Different role of the histamine H3-receptor in vagal-, betanechol-, pentagastrin-induced gastric acid secretion in anaesthetized rats.

BACKGROUND

To date, involvement of the histamine H3-receptor in the control of gastric acid secretion in rats is not conclusively defined because of the variability of experimental results. This study was therefore aimed at investigating the role of H3-receptors in acid secretion produced by nervous or pharmacological stimulation in anaesthetized rats.

METHODS

Gastric acid output was measured by flushing the rat stomach lumen with 5 ml saline and titrating the flushed perfusate. Hypersecretory responses were evoked through direct vagal stimulation (0.5 msec, 10 Hz, 50 V for 30 min every 30 min) or by stimulation with pentagastrin (20, 40, 100, 250 microg/kg/h i.v.) or betanechol (100, 250, 500 microg/kg/h i.v.).
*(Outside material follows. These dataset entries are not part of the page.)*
Lemma statement_closes (m : string) :
  is_statement m ->
  exists body,
    m = (body ++ ")")%string
    /\ all (member (Except ")"%char)) body = true.
Proof.
  intros (ws1 & ws2 & args & -> & H1 & H2 & Ha).
  exists ("find_dependency" ++ ws1 ++ "(" ++ ws2 ++ "fmt" ++ args)%string.
  split.
  - unfold statement. now rewrite !append_assoc.
  - rewrite !all_append, (isspace_not_close _ H1),
      (isspace_not_close _ H2), Ha. reflexivity.
Qed.

Lemma first_close : forall a b x y : string,
  all (member (Except ")"%char)) a = true ->
  all (member (Except ")"%char)) b = true ->
  (a ++ ")" ++ x)%string = (b ++ ")" ++ y)%string -> a = b /\ x = y.
Proof.
  induction a as [|c a IH]; intros [|d b] x y Ha Hb H; simpl in H.
  - injection H as ->. auto.
  - injection H as <- _. vm_compute in Hb. discriminate Hb.
  - injection H as -> _. vm_compute in Ha. discriminate Ha.
  - injection H as -> H. simpl in Ha, Hb.
    apply andb_true_iff in Ha as [_ Ha]. apply andb_true_iff in Hb as [_ Hb].
    destruct (IH _ _ _ Ha Hb H) as [-> ->]. auto.
Qed.

(** Where the scan meets a statement of the content: the statement is
    one of its matches, or it is the end of a match that starts before
    it.  [before] are the pieces of the scan up to that match and [u]
    is what the match holds before the statement. *)
Lemma scan_statement (m post : string) :
  is_statement m ->
  forall n pre, String.length pre <= n ->
  exists before u,
    pre = (join_all (map seg_text before) ++ u)%string
    /\ is_statement (u ++ m)
    /\ segments find_dependency_fmt 0 (pre ++ m ++ post)
       = before ++ Hit (u ++ m) :: segments find_dependency_fmt 0 post.
Proof.
  intros Hm.
  assert (At0 : segments find_dependency_fmt 0 (m ++ post)
                = Hit m :: segments find_dependency_fmt 0 post).
  { destruct Hm as (ws1 & ws2 & args & -> & H1 & H2 & Ha).
    pose proof (match_statement ws1 ws2 args post H1 H2 Ha) as M.
    destruct (String.length (statement ws1 ws2 args)) as [|k] eqn:E;
      [rewrite statement_length in E; lia|].
    rewrite (segments_hit _ _ _ M), <- E.
    now rewrite take_append, drop_append. }
  induction n as [|n IH]; intros pre Hn.
  { destruct pre; [|simpl in Hn; lia]. exists [], "". auto. }
  destruct pre as [|c pre']; [exists [], ""; auto|].
  set (P := String c pre') in *.
  destruct (match_here find_dependency_fmt (P ++ m ++ post)) as [k|] eqn:E.
  - pose proof (match_statement_inv _ _ E) as Hm0.
    pose proof (match_here_le _ _ _ E) as Hk.
    destruct k as [|k].
    { destruct Hm0 as (ws1 & ws2 & args & Eq & _).
      apply (f_equal String.length) in Eq.
      rewrite statement_length in Eq. simpl in Eq. lia. }
    destruct (Nat.le_gt_cases (S k) (String.length P)) as [Hle|Hgt].
    + destruct (IH (drop (S k) P)) as (before & u & Hpre & Hu & Hseg).
      { rewrite length_drop. subst P. simpl in *. lia. }
      exists (Hit (take (S k) P) :: before), u. split; [|split].
      * cbn [map seg_text join_all]. rewrite append_assoc, <- Hpre.
        now rewrite take_drop.
      * exact Hu.
      * rewrite (segments_hit _ _ _ E).
        rewrite take_app_le, drop_app_le by exact Hle.
        now rewrite Hseg.
    + destruct (statement_closes _ Hm0) as (body0 & Eb0 & Hb0).
      destruct (statement_closes _ Hm) as (bodym & Em & Hbm).
      assert (Lb : String.length body0 = k).
      { apply (f_equal String.length) in Eb0.
        rewrite length_take, length_append in Eb0 by exact Hk.
        simpl in Eb0. lia. }
      pose proof (take_drop (S k) (P ++ m ++ post)) as Cut.
      rewrite Eb0, append_assoc in Cut.
      assert (HP : all (member (Except ")"%char)) P = true).
      { rewrite <- (take_append P (m ++ post)), <- Cut.
        rewrite take_app_le by lia. now apply all_take. }
      assert (Both : (body0 ++ ")" ++ drop (S k) (P ++ m ++ post))%string
                     = ((P ++ bodym) ++ ")" ++ post)%string).
      { rewrite Cut, Em, !append_assoc. reflexivity. }
      apply first_close in Both as [B R]; [|exact Hb0|].
      2: { rewrite all_append, HP. exact Hbm. }
      assert (T : take (S k) (P ++ m ++ post) = (P ++ m)%string).
      { rewrite Eb0, B, Em. now rewrite append_assoc. }
      exists [], P. split; [reflexivity|]. split.
      * rewrite <- T. exact Hm0.
      * rewrite (segments_hit _ _ _ E), T, R. reflexivity.
  - destruct (IH pre') as (before & u & Hpre & Hu & Hseg).
    { subst P. simpl in Hn. lia. }
    exists (Kept (String c "") :: before), u. split; [|split].
    + cbn [map seg_text join_all]. subst P. rewrite Hpre. reflexivity.
    + exact Hu.
    + subst P. change (String c pre' ++ m ++ post)%string
        with (String c (pre' ++ m ++ post)) in *.
      rewrite (segments_miss _ _ _ E). now rewrite Hseg.
Qed.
The selective H3 ligands (R)-alpha-methylhistamine and thioperamide (100 microg/kg i.v.) were tested alone or in combination on both basal and electrically/pharmacologically induced secretion.

RESULTS

Vagally-induced response was significantly reduced by the agonist R-alpha-methylhistamine and this effect was antagonized by the antagonist thioperamide at a dose unable by itself to modify vagal response. Thioperamide significantly increased acid response only on pentagastrin low dose (20 microg/kg/h) and this effect was counteracted by R-alpha-methylhistamine, which was ineffective when administered alone. Betanechol-induced hypersecretion was substantially unaffected by the H3 ligands, which were also inactive on basal acid output.

CONCLUSIONS

Although this functional study confirms the presence of histamine H3-receptors in the rat stomach, they appear to have minor weight in regulation of the acid secretion in this species.